Россия после кризиса: в каких отраслях экономики возможен рост
Что хорошего принес кризис
Потрясения на валютном рынке в конце прошлого года наряду с очевидными негативными изменениями в экономике порождают и определенные позитивные последствия. Несколько отраслей – металлургия, химия, сельское хозяйство – в силу девальвации получили заметные преимущества перед иностранными конкурентами, причем не только на внутреннем, но и на внешнем рынке. С этим может быть связано некоторое оживление в промышленности, фиксируемое и Росстатом, и конъюнктурными опросами ВШЭ. Для целого ряда отраслей девальвация означает снижение издержек.
Российская металлургия после кризиса 1998–1999 годов находилась в глубокой депрессии. Мировые цены на продукцию отрасли были не слишком высоки, к тому же и Китай стал из импортера металлов экспортером, что создало дополнительные препятствия для развития российских промышленников. Но в 2014 году металлурги стали получать прибыль. Одним из факторов этого стала девальвация. Другим, как показывают опросы ИЭП, – падение производства на украинских заводах, которые традиционно конкурировали с российскими производителями. В результате у последних выросли доходы. Так, вице-президент НЛМК Александр Соколов в феврале на семинаре в Воронежском госуниверситете сообщил, что комбинат закончил 2014 год с очень хорошими финансовыми результатами, благодаря чему налоговые поступления в областной бюджет выросли на 60%.

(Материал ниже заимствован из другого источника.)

(** C1, amended.  For every username [u] and event id [e], after
    [register_event e u] has returned, and whatever time has passed since,
    the next [_get_my_events_cached] for [u] is served by the store and not
    by the cache, for every TTL: it returns the rows of the join over a
    store that holds the registration [(u, e)] (or propagates the error of
    the query).  The rows include the name and fee of every event whose id
    is [e]; when no event has that id the registration contributes no
    row. *)
Theorem read_after_register_event_sees_registration
    (ttl_my : Q) (e : Z) (u : string) (w : World) (r : response) (w1 : World)
    (t : Q) (sc : list outcome) (c : conn) :
  register_event e u w = (Ok r, w1) ->
  In (u, e) (registrations (view c (set_env t sc w1))) /\
  fst (_get_my_events_cached ttl_my c u (set_env t sc w1))
  = match fault (next_outcome (set_env t sc w1)) with
    | None => Ok (my_events_rows (view c (set_env t sc w1)) u)
    | Some x => Raise x
    end /\
  forall name fee,
    In (e, name, fee) (events (db w1)) ->
    In [VText name; VInt fee] (my_events_rows (view c (set_env t sc w1)) u).
Proof.
  intros Hreg. apply register_event_ok in Hreg as (Hin & Hnone).
  assert (Hview : In (u, e) (registrations (view c (set_env t sc w1)))).
  { apply view_registrations. exact Hin. }
  split; [exact Hview |]. split.
  - destruct (Qle_bool ttl_my 0) eqn:Httl.
    + apply Qle_bool_iff in Httl.
      rewrite (get_my_events_cached_disabled _ _ _ _ Httl). unfold bind.
      rewrite execute_select_my_events.
      destruct (fault (next_outcome (set_env t sc w1))); reflexivity.
    + rewrite (get_my_events_cached_enabled _ _ _ _ Httl).
      change (_my_events_cache (set_env t sc w1)) with (_my_events_cache w1).
      rewrite Hnone. unfold my_events_refill.
      destruct (fault (next_outcome (set_env t sc w1))); reflexivity.
  - intros name fee Hev. apply (my_events_rows_In _ u e); [exact Hview |].
    rewrite view_events. exact Hev.
Qed.

(** Alice's entry is cached and fresh (TTL of an hour) when she registers
    for the hackathon; the next read lists the hackathon all the same. *)
Lemma read_after_register_event_on_demo_store :
  fst (_get_my_events_cached 3600 1%nat "alice"
         (set_env 2 [] (snd (register_event 5 "alice"
                               (set_env 1 [] commit_fails_world)))))
  = Ok [[VText "Quiz"; VInt 50]; [VText "Hackathon"; VInt 100]].
Proof.
  destruct (read_after_register_event_sees_registration
              3600 5 "alice" (set_env 1 [] commit_fails_world)
              (RedirectResponse "/my-events?user=alice" 302)
              (snd (register_event 5 "alice" (set_env 1 [] commit_fails_world)))
              2 [] 1%nat)
    as (_ & Hrows & _); [vm_compute; reflexivity |].
  vm_compute in Hrows. vm_compute. exact Hrows.
Defined.

(** * Further properties of the handlers *)

(** ** What the sqlite calls do to the store and to the handles *)

Lemma execute_read_only c s w :
  is_write s = false ->
  snd (execute c s w)
  = log (EvExecute c s (succeeded (next_outcome w))) (elapse w).
Proof.
  intros Hs. unfold execute, succeeded.
  destruct (fault (next_outcome w)); [reflexivity |].
  destruct s; try discriminate Hs; reflexivity.
Qed.

Lemma execute_db_conns c s w :
  db (snd (execute c s w)) = db w /\
  open_conns (snd (execute c s w)) = open_conns w.
Proof.
  unfold execute. destruct (fault (next_outcome w)); simpl; [split; reflexivity |].
  destruct (run_stmt c s (elapse w)) as [x | [rows w2]] eqn:Hs; simpl;
    [split; reflexivity |].
  apply run_stmt_pending in Hs as [f ->]. split; reflexivity.
Qed.

(** ** [get_db] *)

(** What a [get_db] that returns has done: the handle is new and open, the
    tuning flag is set, the busy timeout was set on the handle as the last
    step, and neither the store nor the caches were touched. *)
Lemma get_db_ok w c w' :
  get_db w = (Ok c, w') ->
  c = next_conn w /\
  open_conns w' = c :: open_conns w /\
  _db_initialized w' = true /\
  db w' = db w /\ pending w' = pending w /\
  exists pre,
    trace w' = trace w ++ pre ++ [EvExecute c PragmaBusyTimeout true].
Proof.
  unfold get_db, _init_db_settings, bind, gets, ret, modify, connect, execute.
  destruct (fault (next_outcome w)); [discriminate |]. cbn.
  destruct (_db_initialized w) eqn:Hi; cbn; repeat (rewrite Hi; cbn).
  - match goal with
    | |- context [match fault (next_outcome ?W) with _ => _ end] =>
        destruct (fault (next_outcome W)); [discriminate |]
    end.
    cbn. intros H. injection H as <- <-. cbn. rewrite Hi.
    repeat split. exists [EvConnect (next_conn w) true].
    rewrite <- !app_assoc. reflexivity.
  - repeat match goal with
    | |- context [match fault (next_outcome ?W) with _ => _ end] =>
        destruct (fault (next_outcome W)); cbn; [discriminate |]
    end.
    intros H. injection H as <- <-. cbn.
    repeat split. eexists [_; _; _; _].
    rewrite <- !app_assoc. reflexivity.
Qed.

(** Whether or not it returns, [get_db] leaves the store alone. *)
Lemma get_db_store w :
  db (snd (get_db w)) = db w /\ pending (snd (get_db w)) = pending w.
Proof.
  unfold get_db, _init_db_settings, bind, gets, ret, modify, connect, execute.
  destruct (fault (next_outcome w)); cbn; [split; reflexivity |].
  destruct (_db_initialized w) eqn:Hi; cbn; repeat (rewrite Hi; cbn);
    repeat match goal with
    | |- context [match fault (next_outcome ?W) with _ => _ end] =>
        destruct (fault (next_outcome W)); cbn; [split; reflexivity |]
    end; split; reflexivity.
Qed.

(** ** Every request closes the handle it acquired *)

Lemma conns_same_refl w : conns_same w w.
Proof. reflexivity. Qed.

Lemma conns_same_trans w1 w2 w3 :
  conns_same w1 w2 -> conns_same w2 w3 -> conns_same w1 w3.
Proof. unfold conns_same. congruence. Qed.

Lemma conns_same_execute c s : respects conns_same (execute c s).
Proof. intros w. apply execute_db_conns. Qed.

Lemma conns_same_commit c : respects conns_same (commit c).
Proof. intros w. unfold commit. destruct (fault (next_outcome w)); reflexivity. Qed.

Lemma conns_same_get_events_cached ttl c : respects conns_same (_get_events_cached ttl c).
Proof.
  apply respects_get_events_cached.
  - apply conns_same_refl.
  - apply conns_same_trans.
  - intros c' s _. apply conns_same_execute.
  - intros ts data w. reflexivity.
Qed.

Lemma conns_same_get_my_events_cached ttl c u :
  respects conns_same (_get_my_events_cached ttl c u).
Proof.
  apply respects_get_my_events_cached.
  - apply conns_same_refl.
  - apply conns_same_trans.
  - intros c' s _. apply conns_same_execute.
  - intros u' ts data w. reflexivity.
Qed.

(** The shape of every handler: acquire, run a body under [try ...
    finally: db.close()], continue without the handle. *)
Lemma handler_closes {A B} (body : conn -> M A) (k : A -> M B) w c w1 :
  get_db w = (Ok c, w1) ->
  respects conns_same (body c) ->
  (forall a, respects conns_same (k a)) ->
  open_conns (snd ((db <- get_db ;; a <- try_finally (body db) (close db) ;; k a) w))
  = without_handle c (open_conns w1).
Proof.
  intros Hg Hbody Hk. unfold bind at 1. rewrite Hg.
  unfold bind, try_finally. specialize (Hbody w1).
  destruct (body c w1) as [[a | x] w2]; simpl in Hbody.
  - change (close c w2) with (@Ok unit tt, snd (close c w2)). cbv iota.
    specialize (Hk a (snd (close c w2))).
    destruct (k a (snd (close c w2))) as [r w3]. simpl in Hk |- *.
    rewrite Hk. simpl. unfold without_handle. rewrite Hbody. reflexivity.
  - simpl. unfold without_handle. rewrite Hbody. reflexivity.
Qed.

Другая отрасль, выигрывающая в краткосрочной перспективе, – агропромышленный комплекс. Сразу после введения ответных продовольственных санкций на российском рынке стало физически не хватать определенных товаров, и некоторые предприятия работали почти в круглосуточном режиме. Какое-то время на рынке неизбежно будет дефицит. Но компании, которые работают на российском рынке с российским сырьем и российскими рабочими, точно будут пытаться занять эти ниши.

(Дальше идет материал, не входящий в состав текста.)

(** The [switch arch] of [setupContainerImages]; no case matches an
    architecture outside the four, and [image] stays nil ([None]). *)
Definition archSwitch (runner : containerEngine) (flags : linuxFlags)
    (arch : Architecture) : M (option containerImage) :=
  if decide (arch = ArchAmd64) then
    image <~ createContainerImage runner arch linuxOS
               (overrideDockerImage (linuxCommonFlags flags) linuxImageAmd64) ;;
    let image := SetEnv image "GOARCH" "amd64" in
    let image := SetEnv image "CC" "zig cc -target x86_64-linux-gnu -isystem /usr/include -L/usr/lib/x86_64-linux-gnu" in
    let image := SetEnv image "CXX" "zig c++ -target x86_64-linux-gnu -isystem /usr/include -L/usr/lib/x86_64-linux-gnu" in
    ret (Some image)
  else if decide (arch = Arch386) then
    image <~ createContainerImage runner arch linuxOS
               (overrideDockerImage (linuxCommonFlags flags) linuxImage386) ;;
    let image := SetEnv image "GOARCH" "386" in
    let image := SetEnv image "CC" "zig cc -target x86-linux-gnu -isystem /usr/include -L/usr/lib/i386-linux-gnu" in
    let image := SetEnv image "CXX" "zig c++ -target x86-linux-gnu -isystem /usr/include -L/usr/lib/i386-linux-gnu" in
    ret (Some image)
  else if decide (arch = ArchArm) then
    image <~ createContainerImage runner arch linuxOS
               (overrideDockerImage (linuxCommonFlags flags) linuxImageArm) ;;
    let image := SetEnv image "GOARCH" "arm" in
    let image := SetEnv image "GOARM" "7" in
    let image := SetEnv image "CC" "zig cc -target arm-linux-gnueabihf -isystem /usr/include -L/usr/lib/arm-linux-gnueabihf" in
    let image := SetEnv image "CXX" "zig c++ -target arm-linux-gnueabihf -isystem /usr/include -L/usr/lib/arm-linux-gnueabihf" in
    ret (Some image)
  else if decide (arch = ArchArm64) then
    image <~ createContainerImage runner arch linuxOS
               (overrideDockerImage (linuxCommonFlags flags) linuxImageArm64) ;;
    let image := SetEnv image "GOARCH" "arm64" in
    let image := SetEnv image "CC" "zig cc -target aarch64-linux-gnu -isystem /usr/include -L/usr/lib/aarch64-linux-gnu" in
    let image := SetEnv image "CXX" "zig c++ -target aarch64-linux-gnu -isystem /usr/include -L/usr/lib/aarch64-linux-gnu" in
    ret (Some image)
  else ret None.

(** [for _, arch := range targetArch { ... }]; [image.SetEnv] on a nil
    interface panics. *)
Fixpoint rangeTargetArch (runner : containerEngine) (flags : linuxFlags)
    (targetArch : list Architecture) (cmd : linux) : M (Completion linux) :=
  match targetArch with
  | [] => ret (Returns cmd)
  | arch :: rest =>
      image <~ archSwitch runner flags arch ;;
      match image with
      | None => ret (Panics "invalid memory address or nil pointer dereference")
      | Some image =>
          let image := SetEnv image "GOOS" "linux" in
          rangeTargetArch runner flags rest
            {| Images := Images cmd ++ [image];
               defaultContext := defaultContext cmd |}
      end
  end.

(** [setupContainerImages]: the command after the call and the returned
    error. *)
Definition setupContainerImages (cmd : linux) (flags : linuxFlags) (args : list string)
    : M (Completion (linux * option error)) :=
  match targetArchFromFlag (TargetArch flags) linuxArchSupported with
  | inr err =>
      ret (Returns (cmd, Some (Errorf ("could not make build context for " +:+ linuxOS
                                       +:+ " OS: ") err)))
  | inl targetArch =>
      r <~ makeDefaultContext (linuxCommonFlags flags) args ;;
      match r with
      | inr err => ret (Returns (cmd, Some err))
      | inl ctx =>
          let cmd := {| Images := Images cmd; defaultContext := ctx |} in
          r <~ newContainerEngine ctx ;;
          match r with
          | inr err => ret (Returns (cmd, Some err))
          | inl runner =>
              c <~ rangeTargetArch runner flags targetArch cmd ;;
              match c with
              | Panics msg => ret (Panics msg)
              | Returns cmd => ret (Returns (cmd, None))
              end
          end
      end
  end.

(** [Parse]: the [-arch] flag starts as the one-element list holding
    [runtime.GOARCH]; the flag set calls [Set] for every supplied value. *)
Definition Parse (cmd : linux) (args : list string)
    : M (Completion (linux * option error)) :=
  r <~ newCommonFlags ;;
  match r with
  | inr err => ret (Returns (cmd, Some err))
  | inl commonFlags =>
      let flags := {| linuxCommonFlags := commonFlags; TargetArch := [GOARCH host] |} in
      p <~ flagSet_Parse (linuxCommonFlags flags) args ;;
      let flags := {| linuxCommonFlags := parsedCommon p;
                      TargetArch := foldl targetArchFlag_Set (TargetArch flags)
                                          (archValues p) |} in
      setupContainerImages cmd flags (positional p)
  end.

End Linux.

(** ** Sample hosts and inputs *)

Definition demoFlags : CommonFlags :=
  {| AppName := "demo"; ReleaseFlag := false; DockerImage := "" |}.

Definition demoVolume : volume_Volume :=
  {| workDirHost := "/home/dev/demo"; workDirContainer := "/app";
     tmpDirHost := "/home/dev/demo/fyne-cross/tmp";
     tmpDirContainer := "/app/fyne-cross/tmp";
     binDirHost := "/home/dev/demo/fyne-cross/bin";
     binDirContainer := "/app/fyne-cross/bin" |}.

Definition demoContext : Context :=
  {| Name := "demo"; Release := false; Volume := demoVolume |}.

Definition demoEngine : containerEngine := {| engineName := "docker" |}.

(** Every collaborator succeeds; the command line carries the [-arch] values
    [arch]. *)
Definition quietHost (goarch : string) (arch : list string) : Host :=
  {| GOARCH := goarch;
     host_newCommonFlags := fun _ => inl demoFlags;
     host_flagSetParse := fun _ common args =>
       {| parsedCommon := common; archValues := arch; positional := args |};
     host_makeDefaultContext := fun _ _ _ => inl demoContext;
     host_newContainerEngine := fun _ _ => inl demoEngine;
     host_prepareIcon := fun _ _ _ => None;
     host_fyneRelease := fun _ _ _ => None;
     host_fynePackage := fun _ _ _ => None;
     host_Run := fun _ _ _ _ _ => None |}.

(** As [quietHost], but every command run in the container exits non-zero. *)
Definition brokenRunHost : Host :=
  {| GOARCH := "amd64";
     host_newCommonFlags := fun _ => inl demoFlags;
     host_flagSetParse := fun _ common args =>
       {| parsedCommon := common; archValues := []; positional := args |};
     host_makeDefaultContext := fun _ _ _ => inl demoContext;
     host_newContainerEngine := fun _ _ => inl demoEngine;
     host_prepareIcon := fun _ _ _ => None;
     host_fyneRelease := fun _ _ _ => None;
     host_fynePackage := fun _ _ _ => None;
     host_Run := fun _ _ _ _ _ => Some (CollaboratorError "exit status 1") |}.

(** As [quietHost], but the packaging tool exits non-zero. *)
Definition brokenPackageHost : Host :=
  {| GOARCH := "amd64";
     host_newCommonFlags := fun _ => inl demoFlags;
     host_flagSetParse := fun _ common args =>
       {| parsedCommon := common; archValues := []; positional := args |};
     host_makeDefaultContext := fun _ _ _ => inl demoContext;
     host_newContainerEngine := fun _ _ => inl demoEngine;
     host_prepareIcon := fun _ _ _ => None;
     host_fyneRelease := fun _ _ _ => Some (CollaboratorError "exit status 2");
     host_fynePackage := fun _ _ _ => Some (CollaboratorError "exit status 2");
     host_Run := fun _ _ _ _ _ => None |}.

Definition demoCommand : linux :=
  {| Images := []; defaultContext := demoContext |}.

Definition demoImage : containerImage :=
  {| imageEngine := demoEngine; imageArch := ArchAmd64; imageOS := linuxOS;
     imageRef := linuxImageAmd64;
     imageEnv := <["GOOS" := "linux"]> (<["GOARCH" := "amd64"]> ∅) |}.

(** ** The pipeline steps of [Build], as events *)

Definition packagingCall (cmd : linux) (image : containerImage) : Event :=
  if Release (defaultContext cmd)
  then CallFyneRelease (defaultContext cmd) image
  else CallFynePackage (defaultContext cmd) image.

Definition packagingAnswer (host : Host) (t : Trace) (cmd : linux)
    (image : containerImage) : option error :=
  if Release (defaultContext cmd)
  then host_fyneRelease host t (defaultContext cmd) image
  else host_fynePackage host t (defaultContext cmd) image.

Definition archiveName (cmd : linux) : string :=
  Name (defaultContext cmd) +:+ ".tar.xz".

Definition stagingPath (cmd : linux) (image : containerImage) : string :=
  TmpDirContainer (defaultContext cmd) +:+ "/" +:+ ID image +:+ "/" +:+ archiveName cmd.

Definition binOutputPath (cmd : linux) (image : containerImage) : string :=
  BinDirContainer (defaultContext cmd) +:+ "/" +:+ ID image.

Definition relocateCall (cmd : linux) (image : containerImage) : Event :=
  CallRun image (Volume (defaultContext cmd)) {| WorkDir := "" |}
    ["mv"; WorkDirContainer (defaultContext cmd) +:+ "/" +:+ archiveName cmd;
     stagingPath cmd image].

Definition extractCall (cmd : linux) (image : containerImage) : Event :=
  CallRun image (Volume (defaultContext cmd)) {| WorkDir := binOutputPath cmd image |}
    ["tar"; "-xf"; stagingPath cmd image; "--strip-components=3"; "usr/local/bin"].

Definition isRun (e : Event) : bool :=
  match e with
  | CallRun _ _ _ _ => true
  | _ => false
  end.

(** ** Notions used to state the properties *)

(** The request order with duplicates removed: every token stays at the
    place of its first occurrence. *)
Fixpoint dedupFirst (l : list string) : list string :=
  match l with
  | [] => []
  | x :: rest => x :: filter (λ y, y ≠ x) (dedupFirst rest)
  end.

(** The catalog default image of an architecture. *)
Definition linuxImage (arch : Architecture) : string :=
  if decide (arch = ArchAmd64) then linuxImageAmd64
  else if decide (arch = Arch386) then linuxImage386
  else if decide (arch = ArchArm) then linuxImageArm
  else linuxImageArm64.

Definition createCall (flags : linuxFlags) (arch : Architecture) : Event :=
  CallCreateContainerImage arch linuxOS
    (overrideDockerImage (linuxCommonFlags flags) (linuxImage arch)).

(** The descriptor as the switch leaves it, before the final [SetEnv]. *)
Definition archImage (runner : containerEngine) (flags : linuxFlags)
    (arch : Architecture) : option containerImage :=
  fst (archSwitch runner flags arch []).

(** The descriptor as one iteration of the loop appends it. *)
Definition setupImage (runner : containerEngine) (flags : linuxFlags)
    (arch : Architecture) : option containerImage :=
  (λ image, SetEnv image "GOOS" "linux") <$> archImage runner flags arch.

(** The error [setupContainerImages] returns for the unsupported token [tok]. *)
Definition unsupportedError (tok : string) : error :=
  Errorf "could not make build context for linux OS: "
         (UnsupportedArchitecture tok linuxArchSupported).

(** The entries of the descriptor's environment mapping under [key]. *)
Definition envEntries (image : containerImage) (key : string) : list (string * string) :=
  filter (λ kv, kv.1 = key) (map_to_list (imageEnv image)).

(** A run of the setup on a request that names amd64 twice. *)
Definition demoSetupFlags : linuxFlags :=
  {| linuxCommonFlags := demoFlags; TargetArch := ["amd64"; "arm"; "amd64"] |}.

Возможности для серьезных подвижек возникают, например, в производстве сыра. Российские сыры находились в маргинальной зоне: они позиционировались как заведомо менее качественные, чем зарубежные, у них была более низкая цена, и у производителей не было ресурсов, чтобы развиваться и повышать качество. Сейчас за счет роста цен они получили дельту, которая дает им возможности для такого развития. Эта ситуация отчасти похожа на ту, что сложилась после девальвации 1998 года, хотя тогда очень существенную роль сыграл и общий рост экономики.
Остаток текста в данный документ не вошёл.